Mav exchanges Timber for an official

The Mavericks supplemented the starting line-up with Christian Wood, who is almost certainly better than anyone else they could have discovered with 26.th choose a draft on Thursday night.

By sending the Houston Rockets 6:10 Wood for their selection of drafts and role players, the Mavericks got the equivalent of a lottery selection that can kick back, score a goal, shoot from the perimeter and block throws.

Last week’s deal was not allowed to go official until Mavericks was elected by Wendell Moore Jr. 26.th and then he was able to pass on with the Rockets along with Boban Marjanovic, Trey Burke, Marquese Chris, and Sterling Brown.

The Rockets then took Moore to Minnesota. The rubber stamp of over-approval did not arrive until Friday.

Because the Mavericks do not have a first-round selection in 2023, they could not trade that selection until they made their choice that year. Basically, they made a draft for the Rockets.

Woodis is gaining strength from the Mavericks, which should fit well into Mavericks’ offensive strategies aimed at placing blows around Luka Dončić. Wood hit a 39 percent three-pointer last season. At the beginning of next season, he will be 27 years old.

“Christian is giving us something we don’t have,” CEO Nico Harrison said after the NBA reached an agreement on Friday at about two a.m. Dallas time. “He’s a good rebounder. He’s super athletic. He does a great job in pick-and-play with Luka. He can play over the rim. He can also shoot. He’s an attacking man over there. So we’re excited about it.”

At the start of the 2020-21 season, the Mavericks played in the fifth game of the season in Houston. Wood had just joined the Rockets from Detroit in a trade. He began his first season in Houston with seven consecutive games with 20 or more points, including 23, and seven table balls when the Mavericks visited on January 4, 2021.

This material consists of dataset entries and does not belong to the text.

(* ===== verification/Clarify.v ===== *)
(** [core/auditor/clarifier.py] and [daemon/clarification_handlers.py]: the one channel from
    a worker desk to the auditor's judgment, and its sanitizer. *)

From S2P Require Import Prelude PyStr PyVal Regex Datetime Registry World Rpc WorldFacts.
From Stdlib Require Import List.

(** ** The sanitizer *)

Definition KINDS : list string := ["workload_intent"; "config_change"; "metric_explanation"; "contract_gap"].

Definition MAX_SUMMARY_CHARS : Z := 200.

Definition EVIDENCE_KEYS : list string :=
  ["workload_id"; "lease_id"; "metric_name"; "expected_value"; "observed_value"; "until";
   "next_tick_at"; "ticket_url"; "rationale_hash"].

Definition MAX_EVIDENCE_VALUE_CHARS : Z := 200.

Definition INJECTION_PATTERNS : list string :=
  ["ignore previous"; "ignore all previous"; "you are now"; "system prompt"; "forget instructions";
   "forget your instructions"; "override"; "disregard"; "pretend you are"; "act as"; "from now on, you";
   "new instructions"; "</system>"; "<system>"; "[system]"; "you must"; "do not refuse";
   "answer the following"; "developer mode"; "jailbreak"].

Definition printable (c : ascii) : bool := in_range 32 126 c.

Definition _ALLOWED_SUMMARY_RE : re := rplus (RChars printable).

Record Violation : Type := mkViolation { v_code : string; v_message : string }.

Record SanitizedClarification : Type := mkSanitized {
  c_kind : string; c_summary : string; c_evidence : obj
}.

(** [SanitizationResult]: passing with a payload, or failing with the violations. *)
Inductive SanitizationResult : Type :=
  | passing (c : SanitizedClarification)
  | failing (vs : list Violation).

Definition in_strs (x : string) (l : list string) : bool := existsb (String.eqb x) l.

Definition check_kind (kind : json) : string * list Violation :=
  match kind with
  | JStr k =>
      (k, if in_strs k KINDS then []
          else [mkViolation "kind-not-recognized"
                 ("kind " +:+ repr_str k +:+ " not recognized; valid: " +:+ repr_sorted KINDS)])
  | _ => ("", [mkViolation "kind-not-string" ("kind must be a string; got " +:+ type_name kind)])
  end.

Definition check_summary (summary : json) : string * list Violation :=
  match summary with
  | JStr raw =>
      let s := strip raw in
      (s,
       if is_empty s then [mkViolation "summary-empty" "summary must not be empty after trim"]
       else if MAX_SUMMARY_CHARS <? char_len s then
         [mkViolation "summary-too-long"
            ("summary " +:+ str_of_Z (char_len s) +:+ " chars exceeds max " +:+ str_of_Z MAX_SUMMARY_CHARS)]
       else if negb (re_match _ALLOWED_SUMMARY_RE s) then
         [mkViolation "summary-not-ascii-printable"
            "summary contains non-ASCII-printable characters; use plain English text only"]
       else
         match List.find (fun p => contains p (lower s)) INJECTION_PATTERNS with
         | Some p => [mkViolation "summary-injection-pattern"
                        ("summary contains a prompt-injection pattern (" +:+ repr_str p +:+ "); refused")]
         | None => []
         end)
  | _ => ("", [mkViolation "summary-not-string" ("summary must be a string; got " +:+ type_name summary)])
  end.
(** Issuing a token to a desk that has none writes the plaintext file first and the
    token row last: if any file operation fails, no token is on record and the old file is
    untouched; on success the file holds the plaintext, the database only its hash,
    the token validates to that desk as long as no other desk's token has the same hash, and
    issuing again (the file read not failing) returns the same plaintext and changes neither
    database nor files. *)
Theorem issue_token_validates desk w :
  get_token_info desk (w_db w) = None ->
  let '(r, w') := issue_token_for_desk desk w in
  match r with
  | Err _ => w_db w' = w_db w
             /\ w_files w' !! (desk, TOKEN_FILENAME) = w_files w !! (desk, TOKEN_FILENAME)
  | Ok t =>
      (exists row, tokens (w_db w') = tokens (w_db w) ++ [row]
                   /\ tk_drydock_id row = desk /\ tk_sha256 row = sha256 t)
      /\ w_files w' !! (desk, TOKEN_FILENAME) = Some (mkFile t true)
      /\ (find_desk_by_token_hash (sha256 t) (w_db w) = None ->
          validate_token (Some t) (w_db w') = Some desk)
      /\ (fs_fault (w_fsops w') = None ->
          let '(r2, w2) := issue_token_for_desk desk w' in
          r2 = Ok t /\ w_db w2 = w_db w' /\ w_files w2 = w_files w')
  end.
Proof.
  intros Hnone. unfold issue_token_for_desk at 1. rewrite reg_gets_bind, Hnone.
  set (t := rstrip_by (Ascii.eqb "=") (urlsafe_b64encode (token_bytes (w_uuids w)))).
  destruct (generate_token_ok (w_uuids w)) as [Ht1 Ht2]. fold t in Ht1, Ht2.
  set (w0 := mkWorld (w_db w) (w_files w) (w_host w) (w_audit w) (w_calls w) (w_ticks w) (S (w_uuids w))
               (w_fsops w)).
  rewrite (bind_ok generate_token _ w t w0) by done.
  pose proof (write_secret_atomic_all_or_nothing desk TOKEN_FILENAME t w0
    ltac:(discriminate)) as Hw.
  destruct (_write_secret_atomic desk TOKEN_FILENAME t w0) as [[u|e] w1] eqn:Ew.
  2:{ rewrite (bind_err _ _ _ _ _ Ew). exact Hw. }
  rewrite (bind_ok _ _ _ _ _ Ew). destruct Hw as [Hdb Hf].
  unfold mbind, M_bind, utc_now, reg, insert_token, modify, mret, M_ret. cbv beta zeta. cbn [w_db].
  rewrite Hdb. change (w_db w0) with (w_db w).
  assert (existsb (token_of desk) (tokens (w_db w)) = false) as Hex.
  { apply not_true_iff_false. intros (x & Hx & Hp)%existsb_exists.
    unfold get_token_info in Hnone. rewrite tbl_first_None in Hnone. by rewrite Hnone in Hp. }
  rewrite Hex. cbn [set_db w_db w_files tokens set_tokens].
  split; [|split; [done|split]].
  - eexists. split; [reflexivity|]. split; reflexivity.
  - intros Hfresh. cbn. rewrite Ht1. unfold find_desk_by_token_hash in *. cbn [tokens set_tokens].
    rewrite tbl_first_app. destruct (tbl_first _ (tokens (w_db w))) eqn:E; [done|].
    unfold tbl_first, token_hash; cbn. by rewrite String.eqb_refl.
  - intros Hread. unfold issue_token_for_desk. rewrite reg_gets_bind. unfold get_token_info in *.
    cbn [w_db set_db tokens set_tokens]. rewrite tbl_first_app, Hnone.
    unfold tbl_first at 1; cbn [List.find]. unfold token_of at 1; cbn [tk_drydock_id].
    rewrite String.eqb_refl. cbv iota. unfold mbind, M_bind, catch, read_text, mbind, M_bind, fs_op.
    cbn [w_fsops set_db] in Hread |- *. rewrite Hread. unfold gets. cbn [w_files set_db]. rewrite Hf.
    cbn [sf_data]. unfold mret, M_ret. by rewrite Ht2.
Qed.
End AuthFacts.

Lemma issue_token_validates_witness :
  exists t, fst (issue_token_for_desk (H := demo_env) "dock_a" empty_world) = Ok t
  /\ validate_token (H := demo_env) (Some t) (w_db (snd (issue_token_for_desk (H := demo_env) "dock_a" empty_world)))
     = Some "dock_a".
Proof.
  pose proof (@issue_token_validates demo_env "dock_a" empty_world eq_refl) as HH.
  destruct (issue_token_for_desk (H := demo_env) "dock_a" empty_world) as [[t|e] w'] eqn:E.
  - exists t. split; [reflexivity|]. destruct HH as (_ & _ & Hv & _). apply Hv. reflexivity.
  - exfalso. revert E. vm_compute. discriminate.
Defined.
Definition snapshot_drydock (d : Drydock) (migration_id : string) : W (string * SnapshotManifest) :=
  let target_dir := DEFAULT_MIGRATIONS_ROOT // migration_id in
  _ ← mkdir_p target_dir;
  _ ← fs_op;
  registry_row ← reg_query (_capture_registry_row (id d));
  worktree ← _capture_worktree d;
  _ ← check_clean worktree;
  '(secrets, secrets_path) ← stage_secrets (id d);
  '(overlay, overlay_path) ← stage_overlay (id d);
  let tgz := tar_pack (secrets ++ overlay) in
  _ ← write_replacing target_dir "snapshot.tgz" tgz;
  captured_at ← _utc_now;
  let manifest := mkManifest (JInt SNAPSHOT_VERSION) (JStr migration_id) (JStr (id d)) (JStr (name d))
                    (JStr captured_at) registry_row overlay_path secrets_path worktree []
                    (JInt (Z.of_nat (String.length tgz))) in
  _ ← write_replacing target_dir "manifest.json" (json_dumps_indent (manifest_to_dict manifest));
  mret (target_dir, manifest).

(** ** Restore *)

Definition load_manifest (snapshot_dir : string) : W SnapshotManifest :=
  text ← host_read (snapshot_dir // "manifest.json");
  match json_loads text with
  | Some raw => lift (manifest_from_dict raw)
  | None => throw (PyError "JSONDecodeError" "manifest.json")
  end.

(** [Path.resolve] of a path without links: [.] and [..] are taken out. *)
Definition resolve_parts (l : list string) : list string :=
  fold_left (fun acc c => if c =s ".." then removelast acc else acc ++ [c]) l [].
Definition resolve (p : string) : string := path_render (path_root p) (resolve_parts (path_parts p)).

(** The guard of [_safe_extract]. *)
Definition safe_member (dest : string) (m : tar_member) : bool :=
  startswith (resolve (dest // tm_name m)) (resolve dest).

(** The extracted members. One that the guard lets through but that lies beside [dest] is not
    found by what follows, like every name that is not of the archives written here. *)
Definition _safe_extract (members : list tar_member) (dest : string) : W (list tar_member) :=
  match List.find (fun m => negb (safe_member dest m)) members with
  | Some m => lift (snapshot_error ("snapshot tarball contains path-traversal entry: " +:+ repr_str (tm_name m)))
  | None => _ ← fs_op; mret members
  end.

Definition tmp_dir : string := default "/tmp" (environ "TMPDIR").

Definition extract_snapshot (snapshot_dir : string) (migration_id : json) : W (list tar_member) :=
  _ ← fs_op;
  u ← uuid4;
  data ← host_read (snapshot_dir // "snapshot.tgz");
  match tar_unpack data with
  | None => throw (PyError "ReadError" "not a gzip file")
  | Some members => _safe_extract members (tmp_dir // (py_str migration_id +:+ "-restore-" +:+ stake 8 u))
  end.

(** The files below a directory of the archive. *)
Definition files_under (dir : string) (members : list tar_member) : list (string * sfile) :=
  omap (fun m => match tm_kind m with
                 | TFile data ro => if startswith (tm_name m) (dir +:+ "/")
                                    then Some (sdrop (String.length dir + 1) (tm_name m), mkFile data ro) else None
                 | TDir => None
                 end) members.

Like most others in the NBA, the Mavericks were fascinated by Wood, who was an alluring combination of size, strokes, goals and rebounds.

Have we mentioned that he can kick back?

As the Mavericks play-offs show, they need better setbacks and Wood is clearly helping. If he’s a two-digit rebound, the Mavericks can live with everything he supplies in the scoring department.

Wood, like all the players Mavericks sent to Houston, is in the final year of its contract, valued at about $ 14.3 million between 2022 and 2023. It has the right to extend it for six months after the league has formalized the transaction.

Harrison said Wood certainly has the potential to be a long-standing center for Mavericks, although there is still much to prove.

“I think we both have a lot to offer each other,” he said. “I think we need to show him a little bit and he needs to show us a little bit if that makes sense.

“We don’t have a man to do what he does. We just don’t do it. There are several men in the league who do it. But whether you get them or not. He was the type we saw, and that was just logical. It fits a piece that is not on our list.

The Rockets are undergoing major reconstruction and are at risk of losing or depreciating Wood next summer. This trade gave them another first round of assets to add to their reserves, and it did not clog future wage limits.

For the Mavericks, they get a center that goes straight to the starting lineup and can stretch the floor, roll to the edge and play a solid defense.

In other words, he checks a lot of boxes in their “needs” department.

Last season, Wood Rockets scored an average of 17.9 points and 10.1 rebounds per game in 68 games.

Two years ago, he scored an average of 21 points and 9.6 rebounds with 1.2 blocks.

Wood spent two years in Nevada-Las Vegas, but was not drafted in 2015 after a sophomore season. He bounced all over the league under short-term contracts and even did a short time in the Chinese league.

He only broke through in the 2019-20 season, scoring an average of 13.1 points for Detroit and taking 6.3 rebounds. Houston signed a three-year contract with him this summer.

If the Mavericks had adhered to 26th choose, they would have searched the proverb for a needle in a haystack. Past 26th NBA draft options include Bones Hyland (2021, Denver), Landry Shamet (2018, Philadelphia), George Hill (2008, San Antonio), Kevin Martin (2004, Sacramento) and Vlade Divac (1989, LA Lakers).

26 years of historyth the selection also includes Caleb Swanigan (2017), Nikola Milutinov (2015), Jordan Hamilton (2011), Ndudi Ebi (2003) and Mamadou N’diaye (2000). So to put it mildly in a confusing bag.